Carson se distingua à l’Ontario Library Association. Entré au comité directeur en 1911 à titre de conseiller, il occupa la présidence en 1914–1915 et prit régulièrement la parole aux assemblées annuelles. En 1912, il présenta une communication qui rendait compte d’une réflexion sérieuse sur les bienfaits de l’instruction et de la formation professionnelle chez les bibliothécaires. Dans son discours présidentiel en 1915, il exposa les grandes lignes de sa philosophie : les bibliothèques publiques connaîtraient un essor continu et deviendraient une force réelle sur le plan national si elles avaient un solide financement local, une direction et des services efficaces ainsi que de bonnes relations avec le milieu.

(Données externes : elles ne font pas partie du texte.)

(* ===== verification/ResourceBudget.v ===== *)
(** * The daemon's resource budget (packages/blind-daemon/resource-budget.js)

    Every operation in flight holds a reservation of one item and some bytes. A
    share of both is kept for critical work, and single operations may have
    quotas of their own.

    The counters of an operation are one object that the map [byOperation] and
    the release closures of all its reservations share, and that the map drops
    when it is empty; so the model has a heap of counter objects, and a
    reservation keeps the location of its counter. *)

From Stdlib Require Import ZArith Lia Bool List String Ascii.
From stdpp Require Import base tactics list strings gmap fin_maps.
From S2P Require Import Prelude Codec Authority.

Module Budget.

Definition boundedInteger (value : val) (maximum : Z) : result Z :=
  match value with
  | VNum n => throw_if (negb (isSafeInteger n) || (n <? 1) || (maximum <? n)) TypeError ;;! Ok n
  | _ => Err TypeError
  end.

Definition nonnegativeInteger (value : val) : result Z :=
  match value with
  | VNum n => throw_if (negb (isSafeInteger n) || (n <? 0)) TypeError ;;! Ok n
  | _ => Err TypeError
  end.

(** The loop of [checkedTotal] from [total]. *)
Fixpoint checked_sum (total : Z) (values : list val) : result Z :=
  match values with
  | [] => Ok total
  | value :: rest =>
      let! checked := nonnegativeInteger value in
      throw_if (MAX_SAFE_INTEGER - checked <? total) TypeError ;;!
      checked_sum (total + checked) rest
  end.

Definition checkedTotal (values : list val) : result Z :=
  let! total := checked_sum 0 values in
  throw_if (total <? 1) TypeError ;;!
  Ok total.

(** [`${familyId}:${operationId}`] *)
Definition keyFor (familyId operationId : val) : string :=
  (decimal_name (num familyId) ++ ":" ++ decimal_name (num operationId))%string.

Record quota := Quota { q_maxItems : Z; q_maxBytes : Z }.

(** The object [{ items, bytes }] of an operation. *)
Record counter := Counter { c_items : Z; c_bytes : Z }.

(** What a release closure has captured. *)
Record reservation := Reservation {
  r_key : string; r_bytes : Z; r_critical : bool; r_current : nat; released : bool }.

Record ResourceBudget := MkBudget {
  maxItems : Z;
  maxBytes : Z;
  reservePercent : Z;
  reservedItems : Z;
  reservedBytes : Z;
  generalItemLimit : Z;
  generalByteLimit : Z;
  items : Z;
  bytes : Z;
  byOperation : gmap string nat;
  quotas : gmap string quota;
  (** the counter objects and the closures made so far *)
  counters : list counter;
  closures : list reservation
}.

(** [value == null ? otherwise : value] *)
Definition or_default (value : val) (otherwise : Z) : val := if nullish value then VNum otherwise else value.

(** [Math.max(1, Math.ceil(whole * percent / 100))]. The product is below 2^37,
    so the quotient of doubles is rounded by far less than its distance from
    the next integer, and [ceil] is exact. *)
Definition reserve_of (whole percent : Z) : Z := Z.max 1 (- (- (whole * percent) / 100)).

(** The loop over [options.operationQuotas]. *)
Fixpoint add_quotas (maxItems maxBytes : Z) (quotas : gmap string quota) (rest : list val) : result (gmap string quota) :=
  match rest with
  | [] => Ok quotas
  | q :: rest =>
      throw_if (falsy q || negb (isAdvertisedOperation q.["familyId"] q.["operationId"])) TypeError ;;!
      let key := keyFor q.["familyId"] q.["operationId"] in
      throw_if (bool_decide (is_Some (quotas !! key))) TypeError ;;!
      let! qi := boundedInteger q.["maxItems"] maxItems in
      let! qb := boundedInteger q.["maxBytes"] maxBytes in
      add_quotas maxItems maxBytes (<[key := Quota qi qb]> quotas) rest
  end.

(** [options.operationQuotas || []], to be iterated over. *)
Definition quota_list (value : val) : result (list val) :=
  match value with
  | VList l => Ok l
  | _ => if falsy value then Ok [] else Err TypeError
  end.

Definition newBudget (options : val) : result ResourceBudget :=
  let! maxItems := boundedInteger (or_default options.["maxItems"] 1024) 1000000 in
  let! maxBytes := boundedInteger (or_default options.["maxBytes"] (64 * 1024 * 1024)) (1024 * 1024 * 1024) in
  let! reservePercent :=
    match or_default options.["reservePercent"] 5 with
    | VNum n => throw_if ((n <? 5) || (50 <? n)) TypeError ;;! Ok n
    | _ => Err TypeError
    end in
  let reservedItems := reserve_of maxItems reservePercent in
  let reservedBytes := reserve_of maxBytes reservePercent in
  let! given := quota_list options.["operationQuotas"] in
  let! quotas := add_quotas maxItems maxBytes ∅ given in
  Ok (MkBudget maxItems maxBytes reservePercent reservedItems reservedBytes
        (Z.max 0 (maxItems - reservedItems)) (Z.max 0 (maxBytes - reservedBytes)) 0 0 ∅ quotas [] []).

(** [value ?? 0] *)
Definition or_zero (value : val) : val := if nullish value then VNum 0 else value.

(** The bytes an [acquire] asks for. *)
Definition requested_bytes (input : val) : result Z :=
  if nullish input.["bytes"] then
    checkedTotal [or_zero input.["requestBytes"]; or_zero input.["responseBytes"]; or_zero input.["stagingBytes"]]
  else boundedInteger input.["bytes"] MAX_SAFE_INTEGER.

(** The counter at a location. *)
Definition counter_at (this : ResourceBudget) (l : nat) : counter := nth l (counters this) (Counter 0 0).

(** [acquire]: the new state and the index of the reservation's closure. A
    throw leaves the budget as it was: every check precedes every update. *)
Definition acquire (this : ResourceBudget) (input : val) : result (ResourceBudget * nat) :=
  throw_if (falsy input || negb (isAdvertisedOperation input.["familyId"] input.["operationId"])) TypeError ;;!
  let! wanted := requested_bytes input in
  throw_if (maxBytes this <? wanted) BUSY ;;!
  let critical := is_true input.["critical"] in
  let itemLimit := if critical then maxItems this else generalItemLimit this in
  let byteLimit := if critical then maxBytes this else generalByteLimit this in
  throw_if ((itemLimit <? items this + 1) || (byteLimit <? bytes this + wanted)) BUSY ;;!
  let key := keyFor input.["familyId"] input.["operationId"] in
  let fresh := List.length (counters this) in
  let location := default fresh (byOperation this !! key) in
  let heap := match byOperation this !! key with Some _ => counters this | None => counters this ++ [Counter 0 0] end in
  let current := nth location heap (Counter 0 0) in
  throw_if (match quotas this !! key with
            | Some quota => (q_maxItems quota <? c_items current + 1) || (q_maxBytes quota <? c_bytes current + wanted)
            | None => false end) BUSY ;;!
  Ok (MkBudget (maxItems this) (maxBytes this) (reservePercent this) (reservedItems this) (reservedBytes this)
        (generalItemLimit this) (generalByteLimit this) (items this + 1) (bytes this + wanted)
        (<[key := location]> (byOperation this)) (quotas this)
        (<[location := Counter (c_items current + 1) (c_bytes current + wanted)]> heap)
        (closures this ++ [Reservation key wanted critical location false]),
      List.length (closures this)).

(** Calling the [release] of the [i]th reservation. *)
Definition release (this : ResourceBudget) (i : nat) : ResourceBudget :=
  match closures this !! i with
  | None => this
  | Some r =>
      if released r then this
      else
        let current := counter_at this (r_current r) in
        let current := Counter (c_items current - 1) (c_bytes current - r_bytes r) in
        MkBudget (maxItems this) (maxBytes this) (reservePercent this) (reservedItems this) (reservedBytes this)
          (generalItemLimit this) (generalByteLimit this) (items this - 1) (bytes this - r_bytes r)
          (if c_items current =? 0 then delete (r_key r) (byOperation this) else byOperation this)
          (quotas this)
          (<[r_current r := current]> (counters this))
          (<[i := Reservation (r_key r) (r_bytes r) (r_critical r) (r_current r) true]> (closures this))
  end.

(** [Math.max(items / maxItems, bytes / maxBytes) <= n / d]. The thresholds are
    at most two digits after the point and the denominators below 2^31, so
    comparing rounded quotients of doubles is comparing fractions. *)
Definition ratio_le (this : ResourceBudget) (n d : Z) : bool :=
  (items this * d <=? n * maxItems this) && (bytes this * d <=? n * maxBytes this).

Definition utilizationBand (this : ResourceBudget) : Z :=
  if ratio_le this 0 1 then 0
  else if ratio_le this 125 1000 then 1
  else if ratio_le this 25 100 then 2
  else if ratio_le this 5 10 then 3
  else if ratio_le this 7 10 then 4
  else if ratio_le this 85 100 then 5
  else if (items this <? maxItems this) && (bytes this <? maxBytes this) then 6
  else 7.

End Budget.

Grâce à l’impression qu’il faisait sur la scène provinciale, Carson se trouva en bonne position lorsqu’il posa sa candidature au poste d’inspecteur des bibliothèques publiques au département de l’Éducation de l’Ontario. Il fut effectivement choisi et assuma ses fonctions en avril 1916. Son bureau veillait au développement des bibliothèques publiques, collaborait avec des établissements connexes, dont la Canadian Free Library for the Blind, et subventionnait plus de 30 sociétés historiques, littéraires et scientifiques. Malgré l’austérité des années de guerre, Carson fit preuve de dynamisme dès son arrivée. La publication de l’Ontario Library Review and Book-Selection Guide fut sa première réforme. Créé en juin 1916, financé par le gouvernement provincial et distribué dans toutes les bibliothèques, ce périodique tenait les lecteurs au courant d’importantes questions relatives aux bibliothèques et servait de guide dans le choix des livres. L’Ontario Library Review connut un succès immédiat ; Carson lui-même y publia de nombreux éditoriaux et articles. En 1917, pour rehausser la compétence des bibliothécaires, il appliqua la décision de porter à deux mois la durée du programme départemental offert en école de formation.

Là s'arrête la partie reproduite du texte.